▶
(* ===== verification/DeflateBits.v ===== *)
(** DeflateBits: what the bit writer of kernel/src/deflate.rs has written, as a
    number of so many bits, and the words of the fixed codes it writes. *)
From Stdlib Require Import ZArith Lia List.
From stdpp Require Import base list gmap strings.
From S2P Require Import Prelude Text Arrays Machine Huff Inflate InflateBits InflateHuff InflateSpec Deflate.
Import Deflate.Kernel.
Open Scope Z_scope.

(** * Numbers that grow by fields *)

(** The stream [s] starts with the [p] bits of [W]. *)
Definition extends (s W p : Z) : Prop := s mod 2 ^ p = W.

Lemma extends_split s W p v n : 0 <= p -> 0 <= n -> 0 <= W < 2 ^ p -> 0 <= v < 2 ^ n -> extends s (W + v * 2 ^ p) (p + n) -> extends s W p /\ field s p n = v.
Proof.
  unfold extends, field. intros Hp Hn HW Hv H. pose proof (pow2_pos p Hp). pose proof (pow2_pos n Hn). rewrite Z.pow_add_r, Z.rem_mul_r in H by lia.
  pose proof (Z.mod_pos_bound s (2 ^ p) ltac:(lia)). pose proof (Z.mod_pos_bound (s / 2 ^ p) (2 ^ n) ltac:(lia)).
  assert (E : (s / 2 ^ p) mod 2 ^ n = v); [|split; nia].
  apply (Z.div_mod_unique (2 ^ p) _ _ (s mod 2 ^ p) W); lia.
Qed.
Lemma extends_range W p v n : 0 <= p -> 0 <= n -> 0 <= W < 2 ^ p -> 0 <= v < 2 ^ n -> 0 <= W + v * 2 ^ p < 2 ^ (p + n).
Proof. intros Hp Hn HW Hv. rewrite Z.pow_add_r by lia. pose proof (Z.mul_le_mono_nonneg_r (v + 1) (2 ^ n) (2 ^ p) ltac:(lia) ltac:(lia)). split; [apply Z.add_nonneg_nonneg; [lia | apply Z.mul_nonneg_nonneg; lia] | lia]. Qed.

Lemma le_val_app a b : le_val (a ++ b) = le_val a + 2 ^ (8 * zlen a) * le_val b.
Proof.
  induction a as [|x a IH]; [change (2 ^ (8 * zlen (@nil Z))) with 1; cbn [le_val app]; lia|]. cbn [le_val app]. rewrite IH. rewrite zlen_cons. pose proof (zlen_nonneg a). replace (8 * (1 + zlen a)) with (8 + 8 * zlen a) by lia. rewrite Z.pow_add_r by lia. change (2 ^ 8) with 256. lia.
Qed.

(** * The writer *)

Section writer.
Context (cap : Z).

(** All but the last bits are in the output. *)
Record holds (w : bit_writer) (W p : Z) : Prop := Holds {
  ho_cap : zlen (out w) = cap;
  ho_position : 0 <= position w <= cap;
  ho_count : 0 <= count w;
  ho_p : p = 8 * position w + count w;
  ho_ok : failed w = false;
  ho_buffer : 0 <= buffer w < 2 ^ count w;
  ho_bytes : Forall is_byte (firstn (Z.to_nat (position w)) (out w));
  ho_value : W = le_val (firstn (Z.to_nat (position w)) (out w)) + 2 ^ (8 * position w) * buffer w
}.

(** Everything so far is there, or there was no room for it. *)
Definition wrote (w : bit_writer) (W p : Z) : Prop :=
  0 <= p /\ 0 <= W < 2 ^ p /\ (failed w = true /\ 8 * cap < p \/ holds w W p /\ count w < 8).

Lemma firstn_insert (l : list Z) i x : 0 <= i < zlen l -> firstn (Z.to_nat (i + 1)) (<[Z.to_nat i := x]> l) = firstn (Z.to_nat i) l ++ [x].
Proof.
  intros H. unfold zlen in H. replace (Z.to_nat (i + 1)) with (S (Z.to_nat i)) by lia.
  rewrite (take_S_r _ _ x) by (apply list_lookup_insert_eq; lia). by rewrite take_insert_ge by lia.
Qed.

Lemma put_loop_failed fuel w : failed w = true -> failed (put_loop fuel w) = true.
Proof. revert w. induction fuel as [|fuel IH]; intros w H; [done|]. cbn [put_loop]. repeat case_match; [done | by apply IH | done]. Qed.

Lemma put_loop_holds fuel w W p : holds w W p -> count w < 8 * Z.of_nat fuel + 8 ->
  failed (put_loop fuel w) = true /\ 8 * cap < p \/ holds (put_loop fuel w) W p /\ count (put_loop fuel w) < 8.
Proof.
  revert w. induction fuel as [|fuel IH]; intros w H HF; [right; split; [done | cbn [put_loop]; lia]|].
  destruct H as [HC HP HN EP HK HB BY EW]. cbn [put_loop]. destruct (Z.leb_spec 8 (count w)) as [C8|C8]; [|right; done]. rewrite HC. destruct (Z.leb_spec cap (position w)) as [F|F]; [left; split; [done | lia]|].
  apply IH; [|cbn [count]; lia]. replace (count w) with (8 + (count w - 8)) in HB by lia. rewrite Z.pow_add_r in HB by lia. change (2 ^ 8) with 256 in HB.
  pose proof (Z.div_mod (buffer w) 256 ltac:(lia)) as DM. pose proof (Z.mod_pos_bound (buffer w) 256 ltac:(lia)) as MB. assert (L : zlen (firstn (Z.to_nat (position w)) (out w)) = position w) by (unfold zlen in *; rewrite length_firstn; lia).
  split; cbn [out position count buffer failed]; rewrite ?firstn_insert, ?Z.shiftr_div_pow2 by lia; change (2 ^ 8) with 256; try lia; [unfold zlen in *; by rewrite length_insert | done | |].
  - apply Forall_app. split; [done|]. constructor; [unfold is_byte; lia | constructor].
  - rewrite le_val_app, L. cbn [le_val]. replace (8 * (position w + 1)) with (8 * position w + 8) by lia. rewrite Z.pow_add_r by lia. change (2 ^ 8) with 256. rewrite EW, DM at 1. ring.
Qed.

(** [put] appends a field. *)
Lemma put_wrote w W p v n : wrote w W p -> 0 <= n <= 32 -> 0 <= v < 2 ^ n -> wrote (put v n w) (W + v * 2 ^ p) (p + n).
Proof.
  intros (Hp & HW & H) Hn Hv. split; [lia|]. split; [apply extends_range; lia|]. destruct H as [[F C]|[[HC HP HN EP HK HB BY EW] C8]]; [left; split; [by apply put_loop_failed | lia]|].
  pose proof (extends_range (buffer w) (count w) v n ltac:(lia) ltac:(lia) HB Hv) as B'.
  assert (SM : Z.shiftl v (count w) mod 18446744073709551616 = Z.shiftl v (count w)).
  { apply Z.mod_small. rewrite Z.shiftl_mul_pow2 by lia. pose proof (Z.pow_le_mono_r 2 (count w + n) 39 ltac:(lia) ltac:(lia)) as M. change (2 ^ 39) with 549755813888 in M. pose proof (pow2_pos (count w) ltac:(lia)). nia. }
  unfold put. rewrite SM, Z.lor_comm, lor_shiftl_add by lia. rewrite (Z.add_comm (v * _)). apply put_loop_holds; [|cbn [count]; lia]. split; cbn [out position count buffer failed]; try (done || lia). rewrite EW, EP, Z.pow_add_r by lia. ring.
Qed.

Lemma put_code_wrote w W p c n : wrote w W p -> 0 <= n <= 32 -> wrote (put_code c n w) (W + mirror n c * 2 ^ p) (p + n).
Proof. intros H Hn. apply put_wrote; [done | lia|]. by apply mirror_spec. Qed.

(** [flush] appends zeros. *)
Lemma flush_wrote w W p : wrote w W p -> wrote (flush w) W (aligned p) \/ failed (flush w) = true /\ 8 * cap < p.
Proof.
  intros H. pose proof H as (Hp & HW & [[F C]|[HO C8]]).
  - right. split; [|done]. unfold flush. case_match; [by apply put_loop_failed | done].
  - left. assert (E : (- p) mod 8 = (8 - count w) mod 8) by (rewrite (ho_p _ _ _ HO); replace (- (8 * position w + count w)) with (8 - count w + (- position w - 1) * 8) by lia; by rewrite Z.mod_add).
    pose proof (ho_count _ _ _ HO). unfold flush, aligned. rewrite E. destruct (Z.ltb_spec 0 (count w)).
    + rewrite Z.mod_small by lia. replace W with (W + 0 * 2 ^ p) by lia. apply put_wrote; [done | lia|]. split; [lia | apply pow2_pos; lia].
    + replace (8 - count w) with 8 by lia. change (8 mod 8) with 0. by rewrite Z.add_0_r.
Qed.

(** Bytes, when what is there ends with one. *)
Lemma put_bytes_wrote bs : Forall is_byte bs -> forall w W p, wrote w W p -> wrote (foldl (fun w b => put b 8 w) w bs) (W + le_val bs * 2 ^ p) (p + 8 * zlen bs).
Proof.
  induction 1 as [|b bs Hb F IH]; intros w W p H; [cbn; by rewrite !Z.add_0_r|]. cbn [foldl le_val]. rewrite zlen_cons. unfold is_byte in Hb. specialize (IH _ _ _ (put_wrote w W p b 8 H ltac:(lia) ltac:(lia))).
  destruct H as [Hp _]. rewrite Z.pow_add_r in IH by lia. change (2 ^ 8) with 256 in IH. replace (W + (b + 256 * le_val bs) * 2 ^ p) with (W + b * 2 ^ p + le_val bs * (2 ^ p * 256)) by ring. by replace (p + 8 * (1 + zlen bs)) with (p + 8 + 8 * zlen bs) by lia.
Qed.
End writer.

(** * The fixed codes *)

Definition coded_word (counts symbols : list Z) (L c x : Z) : bool :=
  let d := c - first_code counts L in
  (1 <=? L) && (L <=? 16) && (0 <=? d) && (d <? width counts L) && bool_decide (symbols !! Z.to_nat (first_index counts L + d) = Some x).
Lemma coded_word_ok lengths L c x : coded_word (counts_of lengths) (symbols_of lengths) L c x = true -> code_word lengths L c x.
Proof.
  unfold coded_word. cbv zeta. rewrite !andb_true_iff, !Z.leb_le, Z.ltb_lt, bool_decide_eq_true. intros [[[[H1 H2] H3] H4] H5]. repeat split; done || lia.
Qed.

Lemma fixed_literal x : 0 <= x < 288 -> code_word fixed_lengths (fixed_word x).2 (fixed_word x).1 x /\ 7 <= (fixed_word x).2 <= 9.
Proof.
  intros H. split.
  - apply coded_word_ok. assert (A : (let cs := counts_of fixed_lengths in let ss := symbols_of fixed_lengths in forallb (fun x => coded_word cs ss (fixed_word x).2 (fixed_word x).1 x) (pyrange 0 288)) = true) by (vm_compute; reflexivity).
    cbv zeta in A. rewrite forallb_forall in A. apply (A x), list_elem_of_In, elem_of_pyrange. lia.
  - unfold fixed_word. repeat case_match; cbn; lia.
Qed.
Lemma fixed_distance y : 0 <= y < 30 -> code_word fixed_distances 5 y y.
Proof.
  intros H. apply coded_word_ok. assert (A : (let cs := counts_of fixed_distances in let ss := symbols_of fixed_distances in forallb (fun y => coded_word cs ss 5 y y) (pyrange 0 30)) = true) by (vm_compute; reflexivity).
  cbv zeta in A. rewrite forallb_forall in A. apply (A y), list_elem_of_In, elem_of_pyrange. lia.
Qed.

(** The code for a length or a distance is the one whose range it is in. *)
Definition length_coded (n : Z) : bool :=
  let k := rposition LENGTH_BASE n in
  (0 <=? k) && (k <? 29) && (zat LENGTH_BASE k =? length_base k) && (zat LENGTH_EXTRA k =? length_extra k) && (length_base k <=? n) && (n <? length_base k + 2 ^ length_extra k) && (0 <=? length_extra k) && (length_extra k <=? 5)
  && ((fixed_word (257 + k)).2 + length_extra k + 18 <=? 9 * n).
Definition distance_coded (d : Z) : bool :=
  let k := rposition DISTANCE_BASE d in
  (0 <=? k) && (k <? 30) && (zat DISTANCE_BASE k =? distance_base k) && (zat DISTANCE_EXTRA k =? distance_extra k) && (distance_base k <=? d) && (d <? distance_base k + 2 ^ distance_extra k) && (0 <=? distance_extra k) && (distance_extra k <=? 13).
Ltac unbool H := rewrite ?andb_true_iff, ?Z.leb_le, ?Z.ltb_lt, ?Z.eqb_eq in H.
Lemma length_coded_all n : 3 <= n <= 258 -> length_coded n = true.
Proof. intros H. assert (A : forallb length_coded (pyrange 3 259) = true) by (vm_compute; reflexivity). rewrite forallb_forall in A. apply (A n), list_elem_of_In, elem_of_pyrange. lia. Qed.

Lemma rposition_at l x k : 0 <= k < zlen l -> zat l k <= x -> (forall j, k < j < zlen l -> x < zat l j) -> rposition l x = k.
Proof.
  intros HK HX HJ. unfold rposition. rewrite (pyrange_app 0 k), (pyrange_cons k), rev_app_distr by lia. cbn [rev]. rewrite <- app_assoc, filter_app.
  destruct (filter _ (rev (pyrange (k + 1) (zlen l)))) as [|j r] eqn:E; [cbn [app]; by rewrite filter_cons_True|]. assert (HI : j ∈ filter (fun k => zat l k <= x) (rev (pyrange (k + 1) (zlen l)))) by (rewrite E; apply list_elem_of_here).
  apply list_elem_of_filter in HI as [HL HI]. apply list_elem_of_In, in_rev, list_elem_of_In, elem_of_pyrange in HI. specialize (HJ j ltac:(lia)). lia.
Qed.
(** The last place up to [n] whose item is not above [x]. *)
Lemma last_place l x (n : nat) : zat l 0 <= x -> exists k, 0 <= k <= Z.of_nat n /\ zat l k <= x /\ (k = Z.of_nat n \/ x < zat l (k + 1)).
Proof.
  intros H0. induction n as [|n (k & HK & HX & HN)]; [exists 0; repeat split; (done || lia || by left)|]. destruct HN as [->|HN]; [|exists k; repeat split; (lia || done || by right)].
  destruct (Z.le_gt_cases (zat l (Z.of_nat n + 1)) x); [exists (Z.of_nat n + 1) | exists (Z.of_nat n)]; repeat split; (lia || done || (left; lia) || by right).
Qed.
(** The rows of the tables: each range ends where the next begins. *)
Definition distance_row (k : Z) : bool :=
  (zat DISTANCE_BASE k =? distance_base k) && (zat DISTANCE_EXTRA k =? distance_extra k) && (0 <=? distance_extra k) && (distance_extra k <=? 13)
  && (distance_base k + 2 ^ distance_extra k =? (if k =? 29 then 32769 else zat DISTANCE_BASE (k + 1)))
  && forallb (fun j => zat DISTANCE_BASE (k + 1) <=? zat DISTANCE_BASE j) (pyrange (k + 1) 30).
Lemma distance_coded_all d : 1 <= d <= 32768 -> distance_coded d = true.
Proof.
  intros H. assert (A : forallb distance_row (pyrange 0 30) = true) by (vm_compute; reflexivity). destruct (last_place DISTANCE_BASE d 29) as (k & HK & HX & HN); [change (1 <= d); lia|]. rewrite forallb_forall in A. specialize (A k ltac:(apply list_elem_of_In, elem_of_pyrange; lia)).
  unfold distance_row in A. rewrite !andb_true_iff, !Z.leb_le, !Z.eqb_eq in A. destruct A as (((((B & E) & E0) & E13) & NX) & MO). assert (UP : d < distance_base k + 2 ^ distance_extra k) by (rewrite NX; destruct (Z.eqb_spec k 29), HN; lia).
  unfold distance_coded. rewrite (rposition_at DISTANCE_BASE d k); [|change (zlen DISTANCE_BASE) with 30; lia | done|].
  - cbv zeta. rewrite !andb_true_iff, !Z.leb_le, !Z.ltb_lt, !Z.eqb_eq. rewrite B in HX. repeat split; (done || lia).
  - change (zlen DISTANCE_BASE) with 30. intros j HJ. rewrite forallb_forall in MO. specialize (MO j ltac:(apply list_elem_of_In, elem_of_pyrange; lia)). apply Z.leb_le in MO. destruct HN; lia.
Qed.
◀
## Your assignment
List every line in the records above that contains the word "zeta".

## Answer to this problem
  unfold coded_word. cbv zeta. rewrite !andb_true_iff, !Z.leb_le, Z.ltb_lt, bool_decide_eq_true. intros [[[[H1 H2] H3] H4] H5]. repeat split; done || lia.
    cbv zeta in A. rewrite forallb_forall in A. apply (A x), list_elem_of_In, elem_of_pyrange. lia.
  cbv zeta in A. rewrite forallb_forall in A. apply (A y), list_elem_of_In, elem_of_pyrange. lia.
  - cbv zeta. rewrite !andb_true_iff, !Z.leb_le, !Z.ltb_lt, !Z.eqb_eq. rewrite B in HX. repeat split; (done || lia).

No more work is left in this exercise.